• Raw data:
-----
(* ===== verification/Kvm.v ===== *)
(** * The kernel's own page table (kernel/vm.c:34-80, kernel/proc.c:44-56)

    At boot [kvmmake] builds a table that maps the devices, the kernel and
    all of memory at their own addresses, the trampoline at the top, and a
    stack for each process below it.  The addresses come from memlayout.h and
    the linker script and are parameters. *)
From S2P Require Import Prelude Interfaces Mem KState Kmem PageTable Proc.
Local Open Scope Z_scope.

Class KvmEnv `{Layout} `{!ProcEnv} := {
  UART0 : Z;
  VIRTIO0 : Z;
  PLIC : Z;
  etext : Z;
  devices_order : 0 ≤ PLIC ∧ PLIC + 67108864 ≤ UART0 ∧ UART0 + PGSIZE ≤ VIRTIO0 ∧ VIRTIO0 + PGSIZE ≤ KERNBASE;
  devices_aligned : (PGSIZE | PLIC) ∧ (PGSIZE | UART0) ∧ (PGSIZE | VIRTIO0);
  etext_range : KERNBASE < etext < PHYSTOP;
  text_aligned : (PGSIZE | KERNBASE) ∧ (PGSIZE | etext);
  KSTACK_at i : KSTACK i = TRAMPOLINE - (i + 1) * (2 * PGSIZE);
  stacks_above : PHYSTOP + PGSIZE ≤ TRAMPOLINE - Z.of_nat NPROC * (2 * PGSIZE);
}.

Section kvm.
Context `{Sv39} `{!ProcEnv} `{!KvmEnv} {D : Type}.

(** vm.c:70-74 *)
Definition kvmmap (kpgtbl va pa sz perm : Z) : M (kernel D) unit :=
  let* r := mappages kpgtbl va sz pa perm in
  if decide (r ≠ 0) then panic "kvmmap" else ret tt.

(** proc.c:50-54 *)
Definition map_stack (kpgtbl i : Z) : M (kernel D) unit :=
  let* pa := kalloc in
  if decide (pa = 0) then panic "kalloc" else
  kvmmap kpgtbl (KSTACK i) pa PGSIZE (Z.lor PTE_R PTE_W).
(** proc.c:44-56 *)
Definition proc_mapstacks (kpgtbl : Z) : M (kernel D) unit :=
  for_list (seqZ 0 (Z.of_nat NPROC)) (λ i _, map_stack kpgtbl i) tt.

(** vm.c:34-65 *)
Definition kvmmake : M (kernel D) Z :=
  let* kpgtbl := kalloc in
  memset kpgtbl 0 PGSIZE ;;;
  kvmmap kpgtbl UART0 UART0 PGSIZE (Z.lor PTE_R PTE_W) ;;;
  kvmmap kpgtbl VIRTIO0 VIRTIO0 PGSIZE (Z.lor PTE_R PTE_W) ;;;
  kvmmap kpgtbl PLIC PLIC 67108864 (Z.lor PTE_R PTE_W) ;;;
  kvmmap kpgtbl KERNBASE KERNBASE (etext - KERNBASE) (Z.lor PTE_R PTE_X) ;;;
  kvmmap kpgtbl etext etext (PHYSTOP - etext) (Z.lor PTE_R PTE_W) ;;;
  kvmmap kpgtbl TRAMPOLINE trampoline PGSIZE (Z.lor PTE_R PTE_X) ;;;
  proc_mapstacks kpgtbl ;;;
  ret kpgtbl.

(** vm.c:77-80: the value of [kernel_pagetable] *)
Definition kvminit : M (kernel D) Z := kvmmake.
End kvm.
-----
• What you are asked to do: Using the data above, extract exactly the lines from the one that holds "stacks_above : PHYSTOP" to the one that holds "ret kpgtbl.", both ends included, and no others.

• Response area:
  stacks_above : PHYSTOP + PGSIZE ≤ TRAMPOLINE - Z.of_nat NPROC * (2 * PGSIZE);
}.

Section kvm.
Context `{Sv39} `{!ProcEnv} `{!KvmEnv} {D : Type}.

(** vm.c:70-74 *)
Definition kvmmap (kpgtbl va pa sz perm : Z) : M (kernel D) unit :=
  let* r := mappages kpgtbl va sz pa perm in
  if decide (r ≠ 0) then panic "kvmmap" else ret tt.

(** proc.c:50-54 *)
Definition map_stack (kpgtbl i : Z) : M (kernel D) unit :=
  let* pa := kalloc in
  if decide (pa = 0) then panic "kalloc" else
  kvmmap kpgtbl (KSTACK i) pa PGSIZE (Z.lor PTE_R PTE_W).
(** proc.c:44-56 *)
Definition proc_mapstacks (kpgtbl : Z) : M (kernel D) unit :=
  for_list (seqZ 0 (Z.of_nat NPROC)) (λ i _, map_stack kpgtbl i) tt.

(** vm.c:34-65 *)
Definition kvmmake : M (kernel D) Z :=
  let* kpgtbl := kalloc in
  memset kpgtbl 0 PGSIZE ;;;
  kvmmap kpgtbl UART0 UART0 PGSIZE (Z.lor PTE_R PTE_W) ;;;
  kvmmap kpgtbl VIRTIO0 VIRTIO0 PGSIZE (Z.lor PTE_R PTE_W) ;;;
  kvmmap kpgtbl PLIC PLIC 67108864 (Z.lor PTE_R PTE_W) ;;;
  kvmmap kpgtbl KERNBASE KERNBASE (etext - KERNBASE) (Z.lor PTE_R PTE_X) ;;;
  kvmmap kpgtbl etext etext (PHYSTOP - etext) (Z.lor PTE_R PTE_W) ;;;
  kvmmap kpgtbl TRAMPOLINE trampoline PGSIZE (Z.lor PTE_R PTE_X) ;;;
  proc_mapstacks kpgtbl ;;;
  ret kpgtbl.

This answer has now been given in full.